Problem description: Your answer should consist of every line in the records that holds "Require".

Provided data:
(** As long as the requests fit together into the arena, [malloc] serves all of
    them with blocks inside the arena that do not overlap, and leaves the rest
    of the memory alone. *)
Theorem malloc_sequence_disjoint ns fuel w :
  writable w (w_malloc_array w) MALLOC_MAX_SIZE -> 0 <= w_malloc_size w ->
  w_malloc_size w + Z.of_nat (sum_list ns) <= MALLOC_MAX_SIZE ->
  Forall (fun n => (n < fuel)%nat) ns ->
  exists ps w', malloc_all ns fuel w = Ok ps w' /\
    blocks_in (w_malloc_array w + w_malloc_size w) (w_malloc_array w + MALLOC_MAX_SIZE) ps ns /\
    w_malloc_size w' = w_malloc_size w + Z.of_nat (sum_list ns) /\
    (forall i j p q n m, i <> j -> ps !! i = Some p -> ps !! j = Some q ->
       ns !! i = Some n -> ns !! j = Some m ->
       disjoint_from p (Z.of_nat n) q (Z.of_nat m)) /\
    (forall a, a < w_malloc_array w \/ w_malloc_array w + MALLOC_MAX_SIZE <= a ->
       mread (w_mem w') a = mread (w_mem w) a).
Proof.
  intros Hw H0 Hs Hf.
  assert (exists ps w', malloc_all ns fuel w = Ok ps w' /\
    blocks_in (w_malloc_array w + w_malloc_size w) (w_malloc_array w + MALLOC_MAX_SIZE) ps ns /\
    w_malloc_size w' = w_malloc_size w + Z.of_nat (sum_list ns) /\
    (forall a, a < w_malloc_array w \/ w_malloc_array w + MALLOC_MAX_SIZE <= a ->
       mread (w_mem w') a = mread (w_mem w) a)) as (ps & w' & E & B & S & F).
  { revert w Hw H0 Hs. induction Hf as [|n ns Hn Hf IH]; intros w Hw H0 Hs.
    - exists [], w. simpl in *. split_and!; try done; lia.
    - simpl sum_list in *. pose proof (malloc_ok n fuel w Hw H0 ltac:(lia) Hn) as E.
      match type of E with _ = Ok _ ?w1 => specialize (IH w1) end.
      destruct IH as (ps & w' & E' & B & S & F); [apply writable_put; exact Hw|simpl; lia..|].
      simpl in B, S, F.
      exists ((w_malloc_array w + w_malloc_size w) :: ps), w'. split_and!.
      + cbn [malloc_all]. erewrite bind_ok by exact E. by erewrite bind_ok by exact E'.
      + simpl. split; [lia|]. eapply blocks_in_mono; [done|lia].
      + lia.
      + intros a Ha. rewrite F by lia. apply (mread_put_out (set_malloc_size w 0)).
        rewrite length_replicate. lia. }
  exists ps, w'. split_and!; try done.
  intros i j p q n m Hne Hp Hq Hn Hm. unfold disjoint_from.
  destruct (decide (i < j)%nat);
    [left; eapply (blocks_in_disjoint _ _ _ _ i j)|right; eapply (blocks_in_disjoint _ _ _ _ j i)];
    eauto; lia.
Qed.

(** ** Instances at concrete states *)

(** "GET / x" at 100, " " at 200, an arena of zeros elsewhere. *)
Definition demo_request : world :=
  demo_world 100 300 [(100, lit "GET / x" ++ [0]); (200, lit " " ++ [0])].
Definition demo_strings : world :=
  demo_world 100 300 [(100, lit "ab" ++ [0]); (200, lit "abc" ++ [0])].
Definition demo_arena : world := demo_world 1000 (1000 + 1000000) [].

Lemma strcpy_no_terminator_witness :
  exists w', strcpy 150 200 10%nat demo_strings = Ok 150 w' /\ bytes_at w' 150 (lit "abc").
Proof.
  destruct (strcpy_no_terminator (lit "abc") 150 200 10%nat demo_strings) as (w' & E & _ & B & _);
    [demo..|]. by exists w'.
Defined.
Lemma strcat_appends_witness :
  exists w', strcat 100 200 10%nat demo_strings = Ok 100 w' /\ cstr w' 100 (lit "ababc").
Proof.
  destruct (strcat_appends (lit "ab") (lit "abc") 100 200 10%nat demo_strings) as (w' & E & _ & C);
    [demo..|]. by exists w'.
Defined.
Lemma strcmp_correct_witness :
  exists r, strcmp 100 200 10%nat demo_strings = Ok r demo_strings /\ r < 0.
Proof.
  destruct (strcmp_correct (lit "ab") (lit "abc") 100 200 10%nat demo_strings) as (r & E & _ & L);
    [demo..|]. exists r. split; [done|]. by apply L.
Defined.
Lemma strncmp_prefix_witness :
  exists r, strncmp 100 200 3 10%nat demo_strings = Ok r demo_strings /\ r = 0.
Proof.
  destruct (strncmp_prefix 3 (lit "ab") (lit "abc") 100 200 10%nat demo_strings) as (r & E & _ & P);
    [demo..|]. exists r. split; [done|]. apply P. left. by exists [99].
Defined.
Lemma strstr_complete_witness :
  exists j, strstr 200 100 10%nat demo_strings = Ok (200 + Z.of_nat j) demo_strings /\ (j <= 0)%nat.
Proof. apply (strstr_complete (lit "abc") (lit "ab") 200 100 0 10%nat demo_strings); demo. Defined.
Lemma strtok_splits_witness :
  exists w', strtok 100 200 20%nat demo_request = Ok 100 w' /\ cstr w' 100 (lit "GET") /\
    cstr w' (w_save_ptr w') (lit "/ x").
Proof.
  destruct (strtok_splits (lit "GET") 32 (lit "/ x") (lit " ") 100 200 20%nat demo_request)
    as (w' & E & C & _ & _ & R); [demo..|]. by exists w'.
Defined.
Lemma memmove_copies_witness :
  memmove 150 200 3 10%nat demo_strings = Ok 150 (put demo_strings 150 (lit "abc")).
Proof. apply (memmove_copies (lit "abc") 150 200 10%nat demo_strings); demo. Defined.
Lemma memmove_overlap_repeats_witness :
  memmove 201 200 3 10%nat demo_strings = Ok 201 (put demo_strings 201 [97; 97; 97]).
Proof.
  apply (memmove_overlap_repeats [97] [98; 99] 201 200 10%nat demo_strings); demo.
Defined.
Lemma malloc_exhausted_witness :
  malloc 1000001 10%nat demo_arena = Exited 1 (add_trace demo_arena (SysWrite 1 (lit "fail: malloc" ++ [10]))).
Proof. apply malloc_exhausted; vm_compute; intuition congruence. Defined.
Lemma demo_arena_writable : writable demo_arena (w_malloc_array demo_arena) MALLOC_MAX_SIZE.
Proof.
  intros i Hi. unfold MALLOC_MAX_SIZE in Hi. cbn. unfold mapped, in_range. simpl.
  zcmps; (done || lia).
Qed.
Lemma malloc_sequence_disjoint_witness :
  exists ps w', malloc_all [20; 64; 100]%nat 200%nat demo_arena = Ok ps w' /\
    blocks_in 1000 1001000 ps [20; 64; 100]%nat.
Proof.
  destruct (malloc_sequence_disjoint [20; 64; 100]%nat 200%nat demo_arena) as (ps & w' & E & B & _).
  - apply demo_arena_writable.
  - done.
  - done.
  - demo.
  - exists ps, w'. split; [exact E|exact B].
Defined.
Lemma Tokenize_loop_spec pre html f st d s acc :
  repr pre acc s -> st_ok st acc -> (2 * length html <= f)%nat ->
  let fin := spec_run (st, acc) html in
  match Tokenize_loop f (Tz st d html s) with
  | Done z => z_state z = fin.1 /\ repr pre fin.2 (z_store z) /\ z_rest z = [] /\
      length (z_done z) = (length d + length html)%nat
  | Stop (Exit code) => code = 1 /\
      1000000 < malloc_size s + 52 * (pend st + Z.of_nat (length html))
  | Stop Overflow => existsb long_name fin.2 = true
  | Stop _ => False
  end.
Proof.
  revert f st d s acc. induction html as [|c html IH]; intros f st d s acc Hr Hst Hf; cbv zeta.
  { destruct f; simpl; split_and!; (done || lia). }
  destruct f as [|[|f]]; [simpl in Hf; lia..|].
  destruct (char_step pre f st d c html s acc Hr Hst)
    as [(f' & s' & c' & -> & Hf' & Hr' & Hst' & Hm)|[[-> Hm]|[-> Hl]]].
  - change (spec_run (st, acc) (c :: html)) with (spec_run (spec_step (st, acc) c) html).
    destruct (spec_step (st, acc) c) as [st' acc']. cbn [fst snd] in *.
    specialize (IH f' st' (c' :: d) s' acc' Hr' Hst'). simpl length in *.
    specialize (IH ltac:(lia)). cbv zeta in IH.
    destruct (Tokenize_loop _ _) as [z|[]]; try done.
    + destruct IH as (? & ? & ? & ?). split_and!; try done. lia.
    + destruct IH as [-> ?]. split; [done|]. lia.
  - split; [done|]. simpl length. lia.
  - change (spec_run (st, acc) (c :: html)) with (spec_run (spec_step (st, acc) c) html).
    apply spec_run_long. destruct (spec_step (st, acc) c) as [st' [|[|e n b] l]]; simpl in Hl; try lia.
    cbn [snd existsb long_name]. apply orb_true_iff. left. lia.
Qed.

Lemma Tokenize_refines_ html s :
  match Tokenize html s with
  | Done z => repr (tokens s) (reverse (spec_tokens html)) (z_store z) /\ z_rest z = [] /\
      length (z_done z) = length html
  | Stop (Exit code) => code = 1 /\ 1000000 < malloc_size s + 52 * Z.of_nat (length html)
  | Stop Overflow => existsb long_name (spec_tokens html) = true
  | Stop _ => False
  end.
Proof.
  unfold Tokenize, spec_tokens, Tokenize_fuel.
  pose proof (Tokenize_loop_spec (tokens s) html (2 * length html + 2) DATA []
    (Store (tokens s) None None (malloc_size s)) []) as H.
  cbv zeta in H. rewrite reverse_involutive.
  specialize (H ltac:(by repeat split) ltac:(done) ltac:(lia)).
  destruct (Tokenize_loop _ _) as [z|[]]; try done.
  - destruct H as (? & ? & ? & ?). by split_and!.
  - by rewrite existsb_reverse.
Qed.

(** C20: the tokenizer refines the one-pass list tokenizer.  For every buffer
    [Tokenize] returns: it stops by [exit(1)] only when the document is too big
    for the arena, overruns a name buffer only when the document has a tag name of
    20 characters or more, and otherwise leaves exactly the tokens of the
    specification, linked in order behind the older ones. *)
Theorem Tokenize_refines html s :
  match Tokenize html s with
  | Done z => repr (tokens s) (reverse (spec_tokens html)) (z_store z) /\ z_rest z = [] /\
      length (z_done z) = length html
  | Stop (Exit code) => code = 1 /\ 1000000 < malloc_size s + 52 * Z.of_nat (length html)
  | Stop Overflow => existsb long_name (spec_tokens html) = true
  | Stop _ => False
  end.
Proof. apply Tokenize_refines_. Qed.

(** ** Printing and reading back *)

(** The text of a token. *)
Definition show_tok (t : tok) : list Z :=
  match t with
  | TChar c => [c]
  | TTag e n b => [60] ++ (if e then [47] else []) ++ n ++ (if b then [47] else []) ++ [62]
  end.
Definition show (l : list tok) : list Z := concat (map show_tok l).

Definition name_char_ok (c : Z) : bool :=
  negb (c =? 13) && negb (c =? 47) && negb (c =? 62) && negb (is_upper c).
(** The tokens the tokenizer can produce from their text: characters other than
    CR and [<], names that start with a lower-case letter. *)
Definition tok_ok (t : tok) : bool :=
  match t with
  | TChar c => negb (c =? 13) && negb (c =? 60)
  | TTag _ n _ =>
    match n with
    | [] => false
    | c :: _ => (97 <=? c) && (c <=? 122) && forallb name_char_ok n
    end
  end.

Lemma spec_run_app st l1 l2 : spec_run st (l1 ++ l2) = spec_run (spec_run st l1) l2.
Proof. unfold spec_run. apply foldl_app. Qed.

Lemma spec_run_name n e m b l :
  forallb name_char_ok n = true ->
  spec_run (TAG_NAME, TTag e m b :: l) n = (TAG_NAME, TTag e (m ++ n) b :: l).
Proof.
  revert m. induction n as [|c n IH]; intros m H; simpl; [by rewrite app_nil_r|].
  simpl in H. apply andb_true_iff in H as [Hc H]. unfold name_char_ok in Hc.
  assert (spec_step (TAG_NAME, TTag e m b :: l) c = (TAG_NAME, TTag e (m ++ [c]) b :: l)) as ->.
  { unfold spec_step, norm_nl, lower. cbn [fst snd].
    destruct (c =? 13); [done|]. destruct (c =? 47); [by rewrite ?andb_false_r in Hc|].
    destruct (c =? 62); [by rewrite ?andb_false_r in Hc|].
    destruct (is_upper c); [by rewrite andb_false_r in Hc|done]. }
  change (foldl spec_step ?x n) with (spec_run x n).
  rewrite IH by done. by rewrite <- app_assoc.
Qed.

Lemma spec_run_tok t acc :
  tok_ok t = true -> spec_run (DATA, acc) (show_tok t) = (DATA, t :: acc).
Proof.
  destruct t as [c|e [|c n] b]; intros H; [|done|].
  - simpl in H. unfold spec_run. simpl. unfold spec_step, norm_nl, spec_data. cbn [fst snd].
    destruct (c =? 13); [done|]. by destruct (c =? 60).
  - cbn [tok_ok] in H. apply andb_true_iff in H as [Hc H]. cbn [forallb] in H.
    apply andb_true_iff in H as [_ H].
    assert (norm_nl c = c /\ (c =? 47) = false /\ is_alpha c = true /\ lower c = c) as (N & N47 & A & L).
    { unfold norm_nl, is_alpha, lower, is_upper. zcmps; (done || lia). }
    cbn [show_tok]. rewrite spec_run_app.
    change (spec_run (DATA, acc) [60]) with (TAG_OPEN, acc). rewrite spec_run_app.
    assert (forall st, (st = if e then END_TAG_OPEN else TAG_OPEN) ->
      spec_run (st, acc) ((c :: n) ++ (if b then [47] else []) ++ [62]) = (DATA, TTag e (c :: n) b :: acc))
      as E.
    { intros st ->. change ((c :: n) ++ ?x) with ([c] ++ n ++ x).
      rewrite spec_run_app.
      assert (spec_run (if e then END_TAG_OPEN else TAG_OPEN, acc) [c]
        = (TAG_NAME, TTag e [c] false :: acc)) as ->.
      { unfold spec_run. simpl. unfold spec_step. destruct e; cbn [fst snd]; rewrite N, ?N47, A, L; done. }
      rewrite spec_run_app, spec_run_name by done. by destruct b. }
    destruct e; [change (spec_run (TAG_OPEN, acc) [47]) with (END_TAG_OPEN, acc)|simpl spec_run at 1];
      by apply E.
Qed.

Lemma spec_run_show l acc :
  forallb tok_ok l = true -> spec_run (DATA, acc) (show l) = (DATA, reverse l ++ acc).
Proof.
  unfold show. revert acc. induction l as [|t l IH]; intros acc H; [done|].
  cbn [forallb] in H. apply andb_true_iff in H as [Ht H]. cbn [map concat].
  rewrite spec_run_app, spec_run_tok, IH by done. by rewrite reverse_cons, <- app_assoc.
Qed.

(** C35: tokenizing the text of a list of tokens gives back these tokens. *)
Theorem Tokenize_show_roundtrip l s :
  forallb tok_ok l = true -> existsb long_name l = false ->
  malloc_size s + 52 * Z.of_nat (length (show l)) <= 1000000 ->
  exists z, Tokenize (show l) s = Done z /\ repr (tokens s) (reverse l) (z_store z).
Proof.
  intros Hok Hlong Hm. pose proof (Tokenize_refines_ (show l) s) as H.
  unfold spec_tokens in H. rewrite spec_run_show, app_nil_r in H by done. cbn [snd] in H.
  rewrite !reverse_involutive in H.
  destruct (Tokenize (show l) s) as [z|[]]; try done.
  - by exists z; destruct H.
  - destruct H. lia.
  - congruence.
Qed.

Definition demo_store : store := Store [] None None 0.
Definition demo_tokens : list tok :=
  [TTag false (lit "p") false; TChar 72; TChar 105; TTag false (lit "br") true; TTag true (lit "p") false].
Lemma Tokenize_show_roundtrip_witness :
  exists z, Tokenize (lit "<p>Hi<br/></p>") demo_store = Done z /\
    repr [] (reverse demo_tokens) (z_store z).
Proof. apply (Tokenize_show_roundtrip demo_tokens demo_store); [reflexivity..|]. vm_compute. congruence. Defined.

...

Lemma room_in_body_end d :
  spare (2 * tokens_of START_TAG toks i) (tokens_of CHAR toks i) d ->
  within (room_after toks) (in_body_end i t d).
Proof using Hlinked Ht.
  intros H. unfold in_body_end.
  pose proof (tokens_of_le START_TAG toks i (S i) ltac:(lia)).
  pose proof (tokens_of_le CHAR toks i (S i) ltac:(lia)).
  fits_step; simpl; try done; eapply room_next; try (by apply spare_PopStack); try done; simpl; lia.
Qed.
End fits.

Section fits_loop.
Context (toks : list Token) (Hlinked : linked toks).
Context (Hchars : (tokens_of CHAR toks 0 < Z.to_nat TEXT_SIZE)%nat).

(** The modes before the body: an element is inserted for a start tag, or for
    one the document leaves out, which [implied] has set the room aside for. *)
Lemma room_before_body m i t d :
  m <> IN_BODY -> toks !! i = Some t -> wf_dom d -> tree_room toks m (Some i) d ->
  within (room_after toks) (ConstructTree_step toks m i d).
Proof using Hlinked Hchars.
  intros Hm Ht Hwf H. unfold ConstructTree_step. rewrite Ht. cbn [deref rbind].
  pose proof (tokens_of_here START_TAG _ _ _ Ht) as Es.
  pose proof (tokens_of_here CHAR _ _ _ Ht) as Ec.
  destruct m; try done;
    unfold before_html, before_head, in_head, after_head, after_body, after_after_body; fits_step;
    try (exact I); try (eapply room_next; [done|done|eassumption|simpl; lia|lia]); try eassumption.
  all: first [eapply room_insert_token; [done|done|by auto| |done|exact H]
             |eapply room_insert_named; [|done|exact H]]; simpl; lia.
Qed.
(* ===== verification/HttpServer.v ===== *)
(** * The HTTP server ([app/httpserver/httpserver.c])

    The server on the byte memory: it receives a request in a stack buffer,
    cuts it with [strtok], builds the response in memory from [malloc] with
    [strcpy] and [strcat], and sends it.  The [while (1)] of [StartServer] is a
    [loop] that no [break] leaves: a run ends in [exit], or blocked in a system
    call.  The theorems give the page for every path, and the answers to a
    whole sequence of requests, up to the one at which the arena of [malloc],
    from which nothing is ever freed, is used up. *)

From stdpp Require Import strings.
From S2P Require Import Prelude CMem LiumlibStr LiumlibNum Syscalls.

Expected answer:
From stdpp Require Import strings.
From S2P Require Import Prelude CMem LiumlibStr LiumlibNum Syscalls.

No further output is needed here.